Post-operative data from patient P2 was consistent with expectations: key-grip motion post-operatively was found to be elicited predominantly from a brain region matching the modeled key-grip region.

Similarly for P3, who had earlier been operated on the right side to provide a key-grip function, and now had undergone a similar operation on the left side: movement of fingers on both the previously-operated right side and the newly-operated left side, corresponded with activation dominant in the modeled key-grip area.

In the case of P4, for whom a pre-existing key grip was reinforced, results are inconclusive. In both the pre- and post-operative cases, activation was most dominant in the modeled key-grip region as expected, and presented a similar distribution between cases; activation in the post-operative case was weaker, however.

Discussion

As mentioned in the Introduction, it has been shown that cortical sensory-motor areas appear to be relocated after long-term sensory and motor deprivation in chronic patients, such as amputees. Forced training in humans with acquired or congenital neurological deficits, such as stroke or unilateral cerebral palsy, have also been shown to alter cortical organization, however only with enlargement of sensory-motor areas, but not a spatial relocation (Inguaggiato et al., 2013; Gauthier et al., 2014).

To our knowledge, the findings presented here are the first indications that the human cortex is capable of reorganizing itself spatially as a consequence of surgically altered motor periphery after transposition of a muscle tendon from the arm to the hand.
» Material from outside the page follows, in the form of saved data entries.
(* ===== verification/AuditJournalProps.v ===== *)
(** * The audit journal: a list of records

    The ring of the journal is read as the list of its records; the operations
    are described on this list, and the theorems follow from there. *)

From stdpp Require Import pretty.
From S2P Require Import Prelude GoLib SessionCtx Mutation Encoding Observability ObservabilityProps AuditDetails AuditJournal.

Open Scope go_scope.

(** ** The records of a journal *)

Definition ring_of (j : MemorySecurityAuditJournal) : fixedRing SecurityAuditRecord :=
  mkRing (mj_entries j) (mj_start j) (mj_count j).

Definition contents (j : MemorySecurityAuditJournal) : list SecurityAuditRecord := Snapshot (ring_of j).

Definition journal_wf (j : MemorySecurityAuditJournal) : Prop :=
  ring_wf (ring_of j) ∧ length (mj_entries j) = mj_maxEntries j.

Implicit Types (j : MemorySecurityAuditJournal) (r : SecurityAuditRecord).

Lemma contents_length j : journal_wf j → length (contents j) = mj_count j.
Proof. intros [Hw _]. by apply Snapshot_length. Qed.

Lemma contents_lookup j i : journal_wf j → i < mj_count j → contents j !! i = entry j i.
Proof.
  intros [Hw Hl] Hi. unfold contents. rewrite Snapshot_lookup by done. simpl. rewrite decide_True by done.
  unfold entry, physical. by rewrite Hl.
Qed.

Lemma set_entry_wf i r j : journal_wf j → journal_wf (set_entry i r j).
Proof.
  intros [(? & ? & ?) ?]. unfold journal_wf, ring_wf, set_entry. simpl in *. rewrite !length_insert. split_and!; lia.
Qed.

Lemma set_entry_entry i k r j :
  journal_wf j → i < mj_maxEntries j → k < mj_maxEntries j →
  entry (set_entry i r j) k = if decide (k = i) then Some r else entry j k.
Proof.
  intros [(Hn & Hs & Hc) Hl] Hi Hk. unfold set_entry, entry, physical. simpl in *.
  rewrite <- Hl in *. case_decide as Heq.
  - subst. apply list_lookup_insert_eq, Nat.mod_upper_bound. lia.
  - apply list_lookup_insert_ne. intros Hp%mod_window; lia.
Qed.

Lemma contents_ext j l :
  journal_wf j → mj_count j = length l → (∀ i, i < length l → entry j i = l !! i) → contents j = l.
Proof.
  intros Hw Hc He. apply list_eq. intros i. destruct (decide (i < length l)) as [Hi|Hi].
  - rewrite contents_lookup by (done || lia). by apply He.
  - rewrite !lookup_ge_None_2; [done|lia|]. rewrite contents_length by done. lia.
Qed.

Lemma count_max j : journal_wf j → mj_count j ≤ mj_maxEntries j ∧ 0 < mj_maxEntries j.
Proof. intros [(? & ? & ?) Hl]. simpl in *. lia. Qed.

Lemma set_entry_contents i r j :
  journal_wf j → i < mj_count j → contents (set_entry i r j) = <[i := r]> (contents j).
Proof.
  intros Hw Hi. pose proof (count_max j Hw). apply contents_ext; [by apply set_entry_wf| |].
  - by rewrite length_insert, contents_length.
  - intros k Hk. rewrite length_insert, contents_length in Hk by done.
    rewrite set_entry_entry by (done || lia). case_decide as Heq.
    + subst. symmetry. apply list_lookup_insert_eq. by rewrite contents_length.
    + by rewrite list_lookup_insert_ne, contents_lookup by done.
Qed.

(** A new record behind the last one. *)
Lemma append_contents r seq j :
  journal_wf j → mj_count j < mj_maxEntries j →
  let j' := set_entry (mj_count j) r j in
  let j'' := mkJournal (mj_maxEntries j') seq (mj_entries j') (mj_start j') (S (mj_count j')) in
  journal_wf j'' ∧ contents j'' = contents j ++ [r].
Proof.
  intros Hw Hlt j' j''. pose proof (set_entry_wf (mj_count j) r j Hw) as Hw'.
  assert (journal_wf j'') as Hw''.
  { destruct Hw' as [(? & ? & ?) Hl]. unfold j'', journal_wf, ring_wf, set_entry in *. simpl in *. lia. }
  split; [done|]. apply contents_ext; [done| |].
  - rewrite length_app, contents_length by done. simpl. lia.
  - intros i Hi. rewrite length_app, contents_length in Hi by done. simpl in Hi. change (entry j'' i) with (entry j' i).
    unfold j'. rewrite set_entry_entry by (done || lia). case_decide as Heq.
    + subst. rewrite lookup_app_r, contents_length, Nat.sub_diag by (rewrite ?contents_length; done || lia). done.
    + rewrite lookup_app_l, contents_lookup by (rewrite ?contents_length; done || lia). done.
Qed.

(** The search finds the first record that passes the test. *)
Lemma search_from test j k n :
  journal_wf j → k + n = mj_count j →
  search test j (seq k n) = (λ '(i, r), (k + i, r)) <$> list_find (λ r, test r = true) (drop k (contents j)).
Proof.
  intros Hw. revert k. induction n as [|n IH]; intros k Hk; simpl.
  - rewrite drop_ge by (rewrite contents_length; [lia|done]). done.
  - assert (k < mj_count j) as Hlt by lia. destruct (contents j !! k) as [r|] eqn:Hr.
    2: { apply lookup_ge_None in Hr. rewrite contents_length in Hr; [lia|done]. }
    rewrite <- contents_lookup, Hr by done. rewrite (drop_S _ _ _ Hr). simpl. destruct (test r) eqn:Ht.
    + rewrite decide_True by done. simpl. by rewrite Nat.add_0_r.
    + rewrite decide_False by done. rewrite IH by lia. destruct (list_find _ _) as [[i r']|]; simpl; [|done].
      do 2 f_equal. lia.
Qed.

Lemma search_contents test j :
  journal_wf j → search test j (seq 0 (mj_count j)) = list_find (λ r, test r = true) (contents j).
Proof.
  intros Hw. rewrite search_from by done. rewrite drop_0. by destruct (list_find _ _) as [[i r]|].
Qed.

(** [removeLocked] deletes the record. *)
Lemma shift_loop_entry k n j :
  journal_wf j → k + n < mj_count j →
  let j' := foldl shift_entry j (seq k n) in
  journal_wf j' ∧ mj_count j' = mj_count j ∧ mj_maxEntries j' = mj_maxEntries j ∧
  ∀ i, i < mj_count j → entry j' i = entry j (if decide (k ≤ i < k + n) then S i else i).
Proof.
  revert k j. induction n as [|n IH]; intros k j Hw Hk; simpl.
  - do 3 (split; [done|]). intros i Hi. by rewrite decide_False by lia.
  - pose proof (count_max j Hw).
    destruct (entry j (k + 1)) as [r|] eqn:Hr.
    2: { rewrite <- contents_lookup in Hr by (done || lia). apply lookup_ge_None in Hr. rewrite contents_length in Hr; [lia|done]. }
    assert (shift_entry j k = set_entry k r j) as -> by (unfold shift_entry; by rewrite Hr).
    destruct (IH (S k) (set_entry k r j)) as (Hw' & Hc & Hm & He); [by apply set_entry_wf|simpl; lia|].
    do 3 (split; [done|]). intros i Hi. rewrite He by done. rewrite set_entry_entry by (try case_decide; done || lia).
    repeat case_decide; try lia; try done; try (f_equal; lia). subst. by replace (S k) with (k + 1) by lia.
Qed.

Lemma removeLocked_contents i j :
  journal_wf j → i < mj_count j →
  journal_wf (removeLocked i j) ∧ contents (removeLocked i j) = delete i (contents j) ∧
  mj_count (removeLocked i j) = mj_count j - 1 ∧ mj_maxEntries (removeLocked i j) = mj_maxEntries j.
Proof.
  intros Hw Hi. pose proof (count_max j Hw).
  destruct (shift_loop_entry i (mj_count j - 1 - i) j) as (Hw' & Hc & Hm & He); [done|lia|].
  unfold removeLocked. set (j1 := foldl shift_entry j _) in *.
  pose proof (set_entry_wf (mj_count j1 - 1) zeroAuditRecord j1 Hw') as Hw2.
  set (j2 := set_entry _ _ j1) in *. set (j3 := mkJournal _ _ _ _ _).
  assert (journal_wf j3) as Hw3.
  { destruct Hw2 as [(? & ? & ?) ?]. unfold j3, journal_wf, ring_wf in *. simpl in *. lia. }
  assert (mj_count j3 = mj_count j - 1) as Hc3 by (unfold j3, j2; simpl; lia).
  split; [done|]. split; [|split; [done|by unfold j3, j2]]. apply contents_ext; [done| |].
  - rewrite length_delete, contents_length by (try apply lookup_lt_is_Some; rewrite ?contents_length; done). lia.
  - intros k Hk. rewrite length_delete, contents_length in Hk by (try apply lookup_lt_is_Some; rewrite ?contents_length; done).
    change (entry j3 k) with (entry j2 k). unfold j2. rewrite set_entry_entry by (done || lia).
    rewrite decide_False by lia. rewrite He by lia. destruct (decide (k < i)) as [Hki|Hki].
    + rewrite decide_False by lia. rewrite list_lookup_delete_lt by done. symmetry. apply contents_lookup; [done|lia].
    + rewrite decide_True by lia. rewrite list_lookup_delete_ge by lia. symmetry. apply contents_lookup; [done|lia].
Qed.

(** ** Identifiers *)

(** The number a string of digits stands for. *)
Definition number (acc : Z) (s : list Ascii.ascii) : Z :=
  foldl (λ acc c, (acc * 10 + (Z.of_nat (Ascii.nat_of_ascii c) - 48))%Z) acc s.

Lemma pretty_N_char_code x :
  (x < 10)%N → Ascii.nat_of_ascii (pretty_N_char x) = N.to_nat x + 48.
Proof.
  intros Hx. assert (x ∈ [0;1;2;3;4;5;6;7;8;9]%N) as Hin.
  { destruct x as [|p]; [set_solver|]. do 4 (destruct p as [p|p|]; try (set_solver || lia)). }
  repeat (apply elem_of_cons in Hin as [->|Hin]; [reflexivity|]). by apply elem_of_nil in Hin.
Qed.

Lemma number_go x s :
  number 0 (String.list_ascii_of_string (pretty_N_go x s)) = number (Z.of_N x) (String.list_ascii_of_string s).
Proof.
  revert s. induction (N.lt_wf_0 x) as [x _ IH]; intros s.
  assert (x = 0 ∨ 0 < x)%N as [->|Hx] by lia; [by rewrite pretty_N_go_0|].
  rewrite pretty_N_go_step by done. rewrite IH by (by apply N.div_lt). simpl. f_equal.
  rewrite pretty_N_char_code by (apply N.mod_lt; lia). pose proof (N.div_mod x 10). lia.
Qed.
(** An invocation with a binding that was made earlier. *)
Lemma invoke_bound_aux pluginInstanceID m0 m1 m m' binding lease method payload r :
  wf_manager m0 → BindPlugin platform sha256 pluginInstanceID m0 = (m1, Ok binding) →
  wf_manager m → pm_bound m = true → pm_shardCount m = pm_shardCount m0 →
  TrimSpace (le_PluginInstanceID lease) = TrimSpace pluginInstanceID →
  InvokeWorker platform sha256 binding lease method payload m = (m', r) →
  ∃ i p p', pm_shards m !! i = Some (rb_RuntimeShardID binding, p) ∧
    m' = set_shards (<[i := (rb_RuntimeShardID binding, p')]> (pm_shards m)) m ∧
    (current binding lease (rb_RuntimeShardID binding) (ps_Health p).2 ∧
       (p', r) = shard_answer (ps_InvokeWorker lease method payload (ps_Health p).1) ∨
     ¬ current binding lease (rb_RuntimeShardID binding) (ps_Health p).2 ∧ (p' = p ∨ p' = (ps_Health p).1) ∧ ∃ e, r = Err e).
Proof.
  intros Hwf0 (Hp & Hb0 & i0 & id0 & p0 & h & -> & Hi0 & _ & _ & -> & _)%BindPlugin_spec Hwf Hb Hcount Hlease Hinv.
  assert ((pm_shards m).*1 = (pm_shards m0).*1) as Hnames.
  { rewrite (proj2 Hwf Hb), (proj2 Hwf0 Hb0). by rewrite Hcount. }
  assert (length (pm_shards m) = length (pm_shards m0)) as Hlen.
  { by rewrite <- (length_fmap fst (pm_shards m)), Hnames, length_fmap. }
  assert (boundShards m = Ok (pm_shards m)) as Hbs.
  { unfold boundShards. rewrite Hb. apply lookup_lt_Some in Hi0. by destruct (Nat.eqb_spec (length (pm_shards m)) 0); [lia|]. }
  destruct (InvokeWorker_spec (runtimeBinding id0 h) lease method payload m _ Hwf Hbs) as (i & id & p & p' & r' & -> & Hi & Heq & H);
    [by rewrite Hlease|].
  rewrite Hinv in Heq. injection Heq as -> ->. rewrite Hlease, Hlen in *.
  assert (Some id = Some id0) as [= ->].
  { change (Some id) with (fst <$> Some (id, p)). rewrite <- Hi. change (Some id0) with (fst <$> Some (id0, p0)). rewrite <- Hi0.
    by rewrite <- !list_lookup_fmap, Hnames. }
  eexists _, p, p'. split_and!; [exact Hi|done|exact H].
Qed.

(** ** The life of a manager *)

(** An operation of the manager, or the processes moving on their own. *)
Inductive manager_step m : ProcessManager (P:=P) → Prop :=
| step_bind streamSink ioBroker (factory : nat → Result nat P) :
    manager_step m (BindHostServices streamSink ioBroker factory m).1
| step_start arrived ctxErr target : manager_step m (Start platform arrived ctxErr target m).1
| step_stop arrived : manager_step m (Stop arrived m).1
| step_preflight ctxErr target : manager_step m (Preflight platform ctxErr target m).1
| step_health : manager_step m (HealthOf m).1
| step_bind_plugin pluginInstanceID : manager_step m (BindPlugin platform sha256 pluginInstanceID m).1
| step_prewarm request : manager_step m (PrewarmWorker sha256 request m).1
| step_invoke binding lease method payload : manager_step m (InvokeWorker platform sha256 binding lease method payload m).1
| step_revoke request : manager_step m (Revoke platform sha256 request m).1
| step_revoke_session arrived stopped cut ctxErr request :
    manager_step m (RevokeSession platform arrived stopped cut ctxErr request m).1.1
| step_processes shards : shards.*1 = (pm_shards m).*1 → manager_step m (set_shards shards m).

(** The count and the binding stay, and so do the names once there are some. *)
Definition kept m m' : Prop :=
  pm_shardCount m' = pm_shardCount m ∧ pm_bound m' = pm_bound m ∧ (pm_shards m').*1 = (pm_shards m).*1.

Lemma kept_refl m : kept m m.
Proof. done. Qed.

Lemma shardwise_names (R : relation P) shards shards' : shardwise R shards shards' → shards'.*1 = shards.*1.
Proof. induction 1 as [|s s' l l' [He _] _ IH]; [done|]. rewrite !fmap_cons. by f_equal. Qed.

Lemma Forall3_names {A} (R : Shard → A → Shard → Prop) shards (l : list A) shards' :
  (∀ s x s', R s x s' → s'.1 = s.1) → Forall3 R shards l shards' → shards'.*1 = shards.*1.
Proof. intros HR. induction 1 as [|s x s' l1 l2 l3 H _ IH]; [done|]. rewrite !fmap_cons. f_equal; eauto. Qed.

Lemma kept_start arrived ctxErr target m : kept m (Start platform arrived ctxErr target m).1.
Proof.
  unfold Start. destruct ctxErr; [done|]. destruct (pm_bound m) eqn:Hb; simpl; [|done].
  destruct (startShards platform arrived target (pm_shards m)) as [l r] eqn:Hs. apply startShards_outcome in Hs.
  split_and!; [done|by rewrite Hb|]. simpl.
  destruct r; [destruct Hs as (_ & _ & _ & Hs)|simpl in Hs]; by eapply shardwise_names.
Qed.

Lemma kept_stop arrived m : kept m (Stop arrived m).1.
Proof.
  unfold Stop, stopProcessShards. destruct (pm_bound m) eqn:Hb; simpl; [|done].
  destruct (stop_marked _ _) as [l answers] eqn:Hs. split_and!; [done|by rewrite Hb|]. simpl.
  apply stop_marked_spec in Hs; [|apply length_replicate]. eapply Forall3_names; [|exact Hs]. simpl. by intros s x s' [? _].
Qed.

Lemma kept_preflight ctxErr target m : kept m (Preflight platform ctxErr target m).1.
Proof.
  unfold Preflight. destruct ctxErr; [done|]. destruct (pm_bound m) eqn:Hb; simpl; [|done].
  destruct (preflight platform target (pm_shards m)) as [l r] eqn:Hs. apply preflight_spec in Hs as [Hs _].
  split_and!; [done|by rewrite Hb|]. by eapply shardwise_names.
Qed.

Lemma kept_health m : kept m (HealthOf m).1.
Proof.
  unfold HealthOf. destruct (pm_bound m) eqn:Hb; simpl; [|done].
  destruct (health (pm_shards m)) as [l r] eqn:Hs. apply (health_spec 0%Z) in Hs as [Hs _].
  split_and!; [done|by rewrite Hb|]. by eapply shardwise_names.
Qed.

Lemma kept_on_shard {A} pluginInstanceID m (call : string → P → P * Result ManagerError A) :
  kept m (on_shard sha256 pluginInstanceID m call).1.
Proof.
  destruct (boundShards m) as [shards|e] eqn:Hb; [|unfold on_shard; by rewrite Hb].
  to_shard Hb as id p Hi. destruct (boundShards_spec _ _ Hb) as (_ & -> & _). split_and!; [done..|]. simpl.
  rewrite list_fmap_insert. apply list_insert_id. by rewrite list_lookup_fmap, Hi.
Qed.

(** The operations on one shard check the binding and their arguments first. *)
Ltac kept_call :=
  destruct (boundShards _); [|apply kept_refl];
  first [case_bool_decide; [apply kept_refl|] | destruct (validateRevokeRequest _); [|apply kept_refl]]; apply kept_on_shard.

Lemma kept_bind_plugin pluginInstanceID m : kept m (BindPlugin platform sha256 pluginInstanceID m).1.
Proof. unfold BindPlugin. kept_call. Qed.

Lemma kept_prewarm request m : kept m (PrewarmWorker sha256 request m).1.
Proof. unfold PrewarmWorker. kept_call. Qed.

Lemma kept_invoke binding lease method payload m : kept m (InvokeWorker platform sha256 binding lease method payload m).1.
Proof. unfold InvokeWorker. kept_call. Qed.

Lemma kept_revoke request m : kept m (Revoke platform sha256 request m).1.
Proof. unfold Revoke. kept_call. Qed.

Lemma kept_revoke_session arrived stopped cut ctxErr request m :
  kept m (RevokeSession platform arrived stopped cut ctxErr request m).1.1.
Proof.
  unfold RevokeSession. destruct (boundShards m) as [shards|] eqn:Hb; [|done].
  destruct (boundShards_spec _ _ Hb) as (_ & -> & _). destruct (validateSessionRevokeRequest request); [|done].
  destruct (revokeShards platform request (pm_shards m)) as [l outcomes] eqn:Hr. apply revokeShards_spec in Hr.
  assert (l.*1 = (pm_shards m).*1) as Hl by (eapply Forall3_names; [|exact Hr]; by intros s x s' [? _]).
  destruct (outcome_errors _ _ _); [by destruct (sum_counts _ _)|].
  destruct (stopAllRevoked platform request _ _) as [l' answers] eqn:Hs. apply stopAllRevoked_spec in Hs as (Hlen & Hla & Hs).
  split_and!; [done..|]. simpl. apply list_eq_same_length with (length l'); rewrite ?length_fmap; [done..|].
  intros i x y Hi. rewrite !list_lookup_fmap. intros (s' & Hs' & ->)%fmap_Some (s & Hm & ->)%fmap_Some.
  destruct (lookup_lt_is_Some_2 answers i) as [b Ha]; [by rewrite Hla, <- Hlen|].
  by destruct (Hs i s s' b Hm Hs' Ha).
Qed.

Lemma manager_step_wf m m' :
  manager_step m m' → wf_manager m →
  wf_manager m' ∧ pm_shardCount m' = pm_shardCount m ∧ (pm_bound m = true → pm_bound m' = true).
Proof.
  intros Hstep Hwf. assert (∀ n, kept m n → wf_manager n ∧ pm_shardCount n = pm_shardCount m ∧ (pm_bound m = true → pm_bound n = true)) as Hkept.
  { intros n (Hc & Hb & Hn). unfold wf_manager. rewrite Hc, Hb, Hn. done. }
  destruct Hstep; [|apply Hkept..].
  - split; [by apply wf_BindHostServices|]. unfold BindHostServices. destruct streamSink, ioBroker, (pm_bound m) eqn:Hb; try done.
    simpl. destruct (createShards _ _ _); done.
  - apply kept_start.
  - apply kept_stop.
  - apply kept_preflight.
  - apply kept_health.
  - apply kept_bind_plugin.
  - apply kept_prewarm.
  - apply kept_invoke.
  - apply kept_revoke.
  - apply kept_revoke_session.
  - done.
Qed.

Lemma manager_steps_wf m m' :
  rtc manager_step m m' → wf_manager m →
  wf_manager m' ∧ pm_shardCount m' = pm_shardCount m ∧ (pm_bound m = true → pm_bound m' = true).
Proof.
  induction 1 as [m|m1 m2 m3 H1 _ IH]; [done|]. intros Hwf. destruct (manager_step_wf _ _ H1 Hwf) as (Hwf2 & Hc & Hb).
  destruct (IH Hwf2) as (? & ? & ?). split_and!; [done|congruence|auto].
Qed.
This post-operative cortical reorganization, with the representation of the elbow flexor moving “down” from the preoperative elbow area toward the cortical hand area, appears to reflect the process behind the effect of the training to use the muscle in a new way, to obtain a hand grip instead of flexion of the elbow. Moreover, this cortical reorganization seems to occur within the time frame of the patients’ “learning” of the new movement, i.e., months after the tendon transposition.

As pointed out above, the present findings only give an indication that such a relocation of cortical representation may take place. Thus, the main limitation of the present study is the restricted number of enrolled patients. Before any definite conclusions can be drawn on this matter, the present findings must be reproduced in a larger sample. A potential limitation of the findings is that the binary comparison of activations associated with either elbow or key-grip movements could overlook that there was mutual activations occurring. We cannot rule out this possibility, and one would not expect all activation to shift to the key-grip area after surgery, but rather that the overall gravity of activation would shift, which the results also show.

Ethics Statement

All procedures performed in studies involving human participants were in accordance with the ethical standards of the institutional and/or national research committee and with the 1964 Helsinki declaration and its later amendments or comparable ethical standards.

The study was approved by the Regional Committee for Medical Research Ethics in Western Norway (REK Vest) (#2012/2220). The consent obtained by the participants was both informed and written.

Author Contributions

KH contributed in planning, running, analysis, and writing up the study. KW contributed in planning, patient recruitment, running, and writing up of the study. LH contributed in planning, patient recruitment, running, and writing up of the study. AC contributed in planning, running, analysis, and writing up of the study. RB contributed in planning, running, and analyzing the study.

Conflict of Interest Statement

KW, AC, and RB owns shares in the company NordicNeuroLab, Inc. which produced add-on equipment for the fMRI recordings. The other authors declare that the research was conducted in the absence of any commercial or financial relationships that could be construed as a potential conflict of interest.

Acknowledgments

The authors want to thank Tom Eichele for contributing to the preliminary phase of the project.